See the Exhibit Index, which is incorporated herein by this reference.
Item 9. Undertakings.
(a) Rule 415 Offering.
The undersigned Registrant hereby undertakes:
(1) To file, during any period in which offers or sales are being made, a post-effective amendment to this Registration Statement:
(i) To include any prospectus required by Section 10(a)(3) of the Securities Act of 1933;
(ii) To reflect in the prospectus any facts or events arising after the effective date of this Registration Statement (or the most recent post-effective amendment thereof) which, individually or in the aggregate, represent a fundamental change in the information set forth in this Registration Statement.
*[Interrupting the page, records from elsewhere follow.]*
(* ===== verification/Promotion.v ===== *)
(** * Promotion: from contract deltas to a plan of graph records

    [Evidence] is [graph_engine/evidence.py]; [PromotionModel] the records of
    [graph_engine/models.py] and [contracts/schemas/ex_payloads.py] with their
    pydantic validation; [Planner] is [promotion/planner.py]. What pydantic
    makes of numbers and times is the class [Pydantic], and SHA-256 is an
    argument. Payloads hold JSON values. *)
From Stdlib Require Import String Ascii ZArith List SpecFloat.
From stdpp Require Import base gmap strings list sorting.
From S2P Require Import Prelude PyLib.
Local Open Scope string_scope.
Local Open Scope Z_scope.

Inductive promotion_error :=
| ValidationError
| BadEvidence
| UnsupportedDeltaType (delta_id delta_type : string)
| MissingEntityIds (node_ids : list string)
| NodeKeyError (node_id : string)
| MissingAnchors (entity_ids : list string)
| WrongCycle (delta_id cycle_id : string)
| NotFrozen (delta_id : string)
| UnsupportedLabel (delta_id label : string)
| UnsupportedRelationship (delta_id relationship_type : string)
| UnsupportedRelation (delta_id relation_type : string)
| MissingSection (delta_id key : string)
| SectionNotMapping (delta_id key : string)
| UpsertNotEndpoint (node_id : string)
| UpsertConflict (node_id existing new : string)
| UpsertMappingConflict (conflicts : list string)
| UpsertsUnsupported
| UpsertNotMapping
| UpsertsMalformed
| ForbiddenField (key : string)
| BadWeight (e : float_error)
| AllowlistEmpty
| Disallowed (relationship_types : list string).

(** ** Evidence references *)
Module Evidence.

(** A string that is not blank, stripped. *)
Definition text (v : pyval) : option string :=
  match v with
  | PStr s => let s' := strip s in if is_empty s' then None else Some s'
  | _ => None
  end.
Definition evidence_ref (v : pyval) : result promotion_error string :=
  match text v with Some r => Ok r | None => Err BadEvidence end.

Definition sorted_union (a b : list string) : list string :=
  sorted_set (list_to_set a ∪ list_to_set b).

(** [evidence_refs_from_value(value)], of no mapping. *)
Definition evidence_refs_of (v : option pyval) : result promotion_error (list string) :=
  match v with
  | None | Some PNone => Ok []
  | Some (PStr s) => let* r := evidence_ref (PStr s) in Ok [r]
  | Some (PList l) | Some (PTuple l) =>
      let* refs := rmap_list evidence_ref l in Ok (sorted_set (list_to_set refs))
  | Some _ => Err BadEvidence
  end.

Definition evidence_refs_from_mapping (m : pdict) : result promotion_error (list string) :=
  let* refs := evidence_refs_of (pget "evidence_refs" m) in
  let* ref := evidence_refs_of (pget "evidence_ref" m) in
  Ok (sorted_union refs ref).

Definition evidence_refs_from_value (allow_mapping : bool) (v : option pyval)
    : result promotion_error (list string) :=
  match v with
  | Some (PDict m) => if allow_mapping then evidence_refs_from_mapping m else Err BadEvidence
  | _ => evidence_refs_of v
  end.

(** References as they are stored: not blank, stripped, sorted, distinct. *)
Definition ref_ok (r : string) : Prop := strip r = r ∧ is_empty r = false.
Definition refs_ok (refs : list string) : Prop :=
  StronglySorted String.leb refs ∧ NoDup refs ∧ Forall ref_ok refs.

Lemma text_ok v r : text v = Some r → ref_ok r.
Proof.
  destruct v; simpl; try done. destruct (is_empty (strip s)) eqn:E; [done|]. intros [= <-].
  split; [apply strip_idemp|done].
Qed.

Lemma text_of_ok r : ref_ok r → text (PStr r) = Some r.
Proof. intros [Hs He]. simpl. by rewrite Hs, He. Qed.

Lemma sorted_set_refs (s : gset string) : (∀ r, r ∈ s → ref_ok r) → refs_ok (sorted_set s).
Proof.
  intros Hs. split_and!; [apply sorted_strings_sorted|apply NoDup_sorted_set|].
  apply list.Forall_forall. intros r Hr. apply Hs. by apply elem_of_sorted_set.
Qed.

Lemma elem_of_sorted_union a b r : r ∈ sorted_union a b ↔ r ∈ a ∨ r ∈ b.
Proof. unfold sorted_union. rewrite elem_of_sorted_set. set_solver. Qed.

Lemma sorted_union_refs a b : Forall ref_ok a → Forall ref_ok b → refs_ok (sorted_union a b).
Proof.
  rewrite !list.Forall_forall. intros Ha Hb. apply sorted_set_refs.
  intros r [?%elem_of_list_to_set|?%elem_of_list_to_set]%elem_of_union; auto.
Qed.

Lemma evidence_refs_of_ok v refs : evidence_refs_of v = Ok refs → refs_ok refs.
Proof.
  assert (∀ x r, evidence_ref x = Ok r → ref_ok r) as Href.
  { intros x r. unfold evidence_ref. destruct (text x) as [t|] eqn:E; [|done].
    intros [= <-]. by eapply text_ok. }
  assert (∀ l refs, rmap_list evidence_ref l = Ok refs → ∀ r : string,
    r ∈ (list_to_set refs : gset string) → ref_ok r) as Hlist.
  { intros l refs' H%rmap_list_ok r Hr%elem_of_list_to_set. induction H; [by apply elem_of_nil in Hr|].
    apply elem_of_cons in Hr as [->|?]; eauto. }
  destruct v as [[]|]; simpl; try done; try (intros [= <-]; split_and!; constructor).
  - intros (r & Hr & [= <-])%rbind_ok. apply Href in Hr.
    split_and!; repeat constructor; [apply not_elem_of_nil|apply Hr..].
  - intros (r & Hr & [= <-])%rbind_ok. eapply sorted_set_refs, Hlist, Hr.
  - intros (r & Hr & [= <-])%rbind_ok. eapply sorted_set_refs, Hlist, Hr.
Qed.

Lemma evidence_refs_from_mapping_ok m refs : evidence_refs_from_mapping m = Ok refs → refs_ok refs.
Proof.
  intros (a & Ha & (b & Hb & [= <-])%rbind_ok)%rbind_ok.
  apply evidence_refs_of_ok in Ha as (_ & _ & ?), Hb as (_ & _ & ?). by apply sorted_union_refs.
Qed.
Notwithstanding the foregoing, any increase or decrease in volume of securities offered (if the total dollar value of securities offered would not exceed that which was registered) and any deviation from the low or high end of the estimated maximum offering range may be reflected in the form of prospectus filed with the Commission pursuant to Rule 424(b) if, in the aggregate, the changes in volume and price represent no more than a 20 percent change in the maximum aggregate offering price set forth in the “Calculation of Registration Fee” table in the effective Registration Statement; and
(iii) To include any material information with respect to the plan of distribution not previously disclosed in this Registration Statement or any material change to such information in this Registration Statement;
Provided, however, that:
(A) Paragraphs (a)(1)(i) and (a)(1)(ii) of this section do not apply if this Registration Statement is on Form S-8, and the information required to be included in a post-effective amendment by those paragraphs is contained in reports filed with or furnished to the Commission by the Registrant pursuant to Section 13 or 15(d) of the Securities Exchange Act of 1934 that are incorporated by reference in this Registration Statement; and
(B) Paragraphs (a)(1)(i), (a)(1)(ii) and (a)(1)(iii) of this section do not apply if this Registration Statement is on Form S-3 or Form F-3 and the information required to be included in a post-effective amendment by those paragraphs is contained in reports filed with or furnished to the Commission by the Registrant pursuant to Section 13 or Section 15(d) of the Securities Exchange Act of 1934 that are incorporated by reference in this Registration Statement, or is contained in a form of prospectus filed pursuant to Rule 424(b) that is part of this Registration Statement.
(C) Provided further, however, that paragraphs (a)(1)(i) and (a)(1)(ii) do not apply if this Registration Statement is for an offering of asset-backed securities on Form S-1 or Form S-3, and the information required to be included in a post-effective amendment is provided pursuant to Item 1100(c) of Regulation AB.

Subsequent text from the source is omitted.